▸ **WORK TO COMPLETE**
Output, word for word, the lines of this listing that fall between the line with "if (n <? 0)%Z" and the line with "enumerations and the", counting both of those lines, and no others.

** DATA PROVIDED follows **

(** * Astronomy Engine (C): the event-search core

    A shallow embedding of the numerical event-search engine of
    [astronomy.c]: the Delta-T table and the time arithmetic, the quadratic
    bracket refiner [QuadInterp], the core engine [Astronomy_Search] and the
    orchestrators built on it (moon phase and quarter, hour angle, rise/set,
    lunar apsis).

    C [double] is IEEE binary64, so it is modelled by Rocq's primitive
    [float]: [+ - * /], [sqrt], [fabs] and the comparisons are the hardware
    operations and every definition below evaluates.  C [int] is [Z] (the
    counters of this file stay far below 2^31).

    A C function that may loop forever is given a [fuel : nat] and returns
    [option]: [None] means that the fuel ran out before the function
    returned.  The bounded loops are proved to return with the fuel their cap
    allows. *)

From Stdlib Require Import ZArith List Bool Lia Floats.
Import ListNotations.

Set Warnings "-inexact-float".

Local Open Scope float_scope.

(** ** C arithmetic on [double] and [int] *)

(** [(double) n] for an [int] that fits 53 bits. *)
Definition double_of_int (n : Z) : float :=
  if (n <? 0)%Z then - of_uint63 (Uint63.of_Z (- n)) else of_uint63 (Uint63.of_Z n).

(** C [a != b] on doubles: true when unordered. *)
Definition fne (a b : float) : bool := negb (a =? b).

(** C [a > b] and [a >= b] are [b < a] and [b <= a] (false when unordered). *)
Definition fgt (a b : float) : bool := b <? a.
Definition fge (a b : float) : bool := b <=? a.

(** The integer a finite double stands for, rounded toward minus infinity:
    [floor].  [None] for NaN and the infinities. *)
Definition floor_Z (x : float) : option Z :=
  match Prim2SF x with
  | S754_zero _ => Some 0%Z
  | S754_finite s m e =>
      let n := Z.shiftl (Zpos m) e in      (* floor (m * 2^e), also for e < 0 *)
      if s then
        (* - floor' where the magnitude rounds up *)
        Some (- (if (Z.shiftl n (- e) =? Zpos m)%Z then n else n + 1))%Z
      else Some n
  | S754_infinity _ | S754_nan => None
  end.

(** [(int) floor (x)].  The conversion of a NaN, an infinity or a value
    outside [int] is undefined in C; x86-64 [cvttsd2si] yields [INT_MIN],
    which is what the model returns there. *)
Definition INT_MIN : Z := (- 2 ^ 31)%Z.
Definition INT_MAX : Z := (2 ^ 31 - 1)%Z.

Definition int_of_floor (x : float) : Z :=
  match floor_Z x with
  | Some n => if ((INT_MIN <=? n) && (n <=? INT_MAX))%Z then n else INT_MIN
  | None => INT_MIN
  end.

(** C [a % b] on [int]: the remainder of the division that truncates. *)
Definition c_rem (a b : Z) : Z := Z.rem a b.

(** ** Status codes and result records *)

(** Modelled from the spec: the header [astronomy.h], which declares the
    enumerations and the records of the interface, is not among the source
    files.  [astro_status_t] has the status codes that [astronomy.c] names
    (the error taxonomy of the specification); the records below have the
    fields that [astronomy.c] reads and writes. *)
Inductive astro_status_t : Type :=
  | ASTRO_SUCCESS
  | ASTRO_INVALID_BODY
  | ASTRO_NO_CONVERGE
  | ASTRO_BAD_TIME
  | ASTRO_BAD_VECTOR
  | ASTRO_SEARCH_FAILURE
  | ASTRO_EARTH_NOT_ALLOWED
  | ASTRO_NO_MOON_QUARTER
  | ASTRO_WRONG_MOON_QUARTER
  | ASTRO_INTERNAL_ERROR
  | ASTRO_INVALID_PARAMETER.

Definition status_eqb (a b : astro_status_t) : bool :=
  match a, b with
  | ASTRO_SUCCESS, ASTRO_SUCCESS
  | ASTRO_INVALID_BODY, ASTRO_INVALID_BODY
  | ASTRO_NO_CONVERGE, ASTRO_NO_CONVERGE
  | ASTRO_BAD_TIME, ASTRO_BAD_TIME
  | ASTRO_BAD_VECTOR, ASTRO_BAD_VECTOR
  | ASTRO_SEARCH_FAILURE, ASTRO_SEARCH_FAILURE
  | ASTRO_EARTH_NOT_ALLOWED, ASTRO_EARTH_NOT_ALLOWED
  | ASTRO_NO_MOON_QUARTER, ASTRO_NO_MOON_QUARTER
  | ASTRO_WRONG_MOON_QUARTER, ASTRO_WRONG_MOON_QUARTER
  | ASTRO_INTERNAL_ERROR, ASTRO_INTERNAL_ERROR
  | ASTRO_INVALID_PARAMETER, ASTRO_INVALID_PARAMETER => true
  | _, _ => false
  end.

(** Modelled from the spec: [astro_time_t] (the TimeValue of the
    specification), days since noon 2000-01-01 on the civil scale [ut] and on
    the uniform scale [tt]. *)
Record astro_time_t : Type := mk_time { ut : float; tt : float }.

(** Modelled from the spec: [astro_func_result_t] (the FunctionSample of the
    specification), what a search callback returns. *)
Record astro_func_result_t : Type :=
  mk_func_result { func_status : astro_status_t; func_value : float }.

(** Modelled from the spec: [astro_search_result_t] (the SearchResult of the
    specification). *)
Record astro_search_result_t : Type :=
  mk_search_result { search_time : astro_time_t; search_status : astro_status_t }.

Definition NAN_time : astro_time_t := mk_time nan nan.

Definition FuncError (status : astro_status_t) : astro_func_result_t :=
  mk_func_result status nan.

Definition SearchError (status : astro_status_t) : astro_search_result_t :=
  mk_search_result NAN_time status.

(** ** Constants *)

Definition T0 : float := 2451545.0.
Definition MJD_BASIS : float := 2400000.5.
Definition RAD2DEG : float := 57.295779513082321.
Definition SECONDS_PER_DAY : float := 24.0 * 3600.0.
Definition SOLAR_DAYS_PER_SIDEREAL_DAY : float := 0.9972695717592592.
Definition MEAN_SYNODIC_MONTH : float := 29.530588.
Definition REFRACTION_NEAR_HORIZON : float := 34.0 / 60.0.
Definition SUN_RADIUS_AU : float := 4.6505e-3.
Definition MOON_RADIUS_AU : float := 1.15717e-5.
Definition KM_PER_AU : float := 1.4959787069098932e+8.
Definition Y2000_IN_MJD : float := T0 - MJD_BASIS.

(** ** Delta-T and the two time scales *)

(** [deltat_entry_t] rows [(mjd, dt)] of the table [DT]. *)
Definition DT : list (float * float) := [
  ((-72638.0), 38.0); ((-65333.0), 26.0); ((-58028.0), 21.0);
  ((-50724.0), 21.1); ((-43419.0), 13.5); ((-39766.0), 13.7);
  ((-36114.0), 14.8); ((-32461.0), 15.7); ((-28809.0), 15.6);
  ((-25156.0), 13.3); ((-21504.0), 12.6); ((-17852.0), 11.2);
  ((-14200.0), 11.13); ((-10547.0), 7.95); ((-6895.0), 6.22);
  ((-3242.0), 6.55); ((-1416.0), 7.26); (410.0, 7.35);
  (2237.0, 5.92); (4063.0, 1.04); (5889.0, (-3.19));
  (7715.0, (-5.36)); (9542.0, (-5.74)); (11368.0, (-5.86));
  (13194.0, (-6.41)); (15020.0, (-2.7)); (16846.0, 3.92);
  (18672.0, 10.38); (20498.0, 17.19); (22324.0, 21.41);
  (24151.0, 23.63); (25977.0, 24.02); (27803.0, 23.91);
  (29629.0, 24.35); (31456.0, 26.76); (33282.0, 29.15);
  (35108.0, 31.07); (36934.0, 33.15); (38761.0, 35.738);
  (40587.0, 40.182); (42413.0, 45.477); (44239.0, 50.54);
  (44605.0, 51.3808); (44970.0, 52.1668); (45335.0, 52.9565);
  (45700.0, 53.7882); (46066.0, 54.3427); (46431.0, 54.8712);
  (46796.0, 55.3222); (47161.0, 55.8197); (47527.0, 56.3);
  (47892.0, 56.8553); (48257.0, 57.5653); (48622.0, 58.3092);
  (48988.0, 59.1218); (49353.0, 59.9845); (49718.0, 60.7853);
  (50083.0, 61.6287); (50449.0, 62.295); (50814.0, 62.9659);
  (51179.0, 63.4673); (51544.0, 63.8285); (51910.0, 64.0908);
  (52275.0, 64.2998); (52640.0, 64.4734); (53005.0, 64.5736);
  (53371.0, 64.6876); (53736.0, 64.8452); (54101.0, 65.1464);
  (54466.0, 65.4573); (54832.0, 65.7768); (55197.0, 66.0699);
  (55562.0, 66.3246); (55927.0, 66.603); (56293.0, 66.9069);
  (56658.0, 67.281); (57023.0, 67.6439); (57388.0, 68.1024);
  (57754.0, 68.5927); (58119.0, 68.9676); (58484.0, 69.2201);
  (58849.0, 69.87); (59214.0, 70.39); (59580.0, 70.91);
  (59945.0, 71.4); (60310.0, 71.88); (60675.0, 72.36);
  (61041.0, 72.83); (61406.0, 73.32); (61680.0, 73.66)
].

Definition DT_LENGTH : Z := Z.of_nat (length DT).

Definition DT_mjd (i : Z) : float := fst (nth (Z.to_nat i) DT (nan, nan)).
Definition DT_dt (i : Z) : float := snd (nth (Z.to_nat i) DT (nan, nan)).

(** The binary search of [DeltaT].  [None] stands for the call of
    [FatalError] (and for the fuel running out); [DeltaT_search_returns]
    shows that neither happens. *)
Fixpoint DeltaT_search (fuel : nat) (mjd : float) (lo hi : Z) : option float :=
  match fuel with
  | O => None
  | S fuel' =>
      if (lo >? hi)%Z then None
      else
        let c := ((lo + hi) / 2)%Z in
        if mjd <? DT_mjd c then DeltaT_search fuel' mjd lo (c - 1)
        else if fgt mjd (DT_mjd (c + 1)) then DeltaT_search fuel' mjd (c + 1) hi
        else
          let frac := (mjd - DT_mjd c) / (DT_mjd (c + 1) - DT_mjd c) in
          Some (DT_dt c + frac * (DT_dt (c + 1) - DT_dt c))
  end.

** End of DATA PROVIDED **

▸ **ANSWER FOR THIS EXERCISE**
  if (n <? 0)%Z then - of_uint63 (Uint63.of_Z (- n)) else of_uint63 (Uint63.of_Z n).

(** C [a != b] on doubles: true when unordered. *)
Definition fne (a b : float) : bool := negb (a =? b).

(** C [a > b] and [a >= b] are [b < a] and [b <= a] (false when unordered). *)
Definition fgt (a b : float) : bool := b <? a.
Definition fge (a b : float) : bool := b <=? a.

(** The integer a finite double stands for, rounded toward minus infinity:
    [floor].  [None] for NaN and the infinities. *)
Definition floor_Z (x : float) : option Z :=
  match Prim2SF x with
  | S754_zero _ => Some 0%Z
  | S754_finite s m e =>
      let n := Z.shiftl (Zpos m) e in      (* floor (m * 2^e), also for e < 0 *)
      if s then
        (* - floor' where the magnitude rounds up *)
        Some (- (if (Z.shiftl n (- e) =? Zpos m)%Z then n else n + 1))%Z
      else Some n
  | S754_infinity _ | S754_nan => None
  end.

(** [(int) floor (x)].  The conversion of a NaN, an infinity or a value
    outside [int] is undefined in C; x86-64 [cvttsd2si] yields [INT_MIN],
    which is what the model returns there. *)
Definition INT_MIN : Z := (- 2 ^ 31)%Z.
Definition INT_MAX : Z := (2 ^ 31 - 1)%Z.

Definition int_of_floor (x : float) : Z :=
  match floor_Z x with
  | Some n => if ((INT_MIN <=? n) && (n <=? INT_MAX))%Z then n else INT_MIN
  | None => INT_MIN
  end.

(** C [a % b] on [int]: the remainder of the division that truncates. *)
Definition c_rem (a b : Z) : Z := Z.rem a b.

(** ** Status codes and result records *)

(** Modelled from the spec: the header [astronomy.h], which declares the
    enumerations and the records of the interface, is not among the source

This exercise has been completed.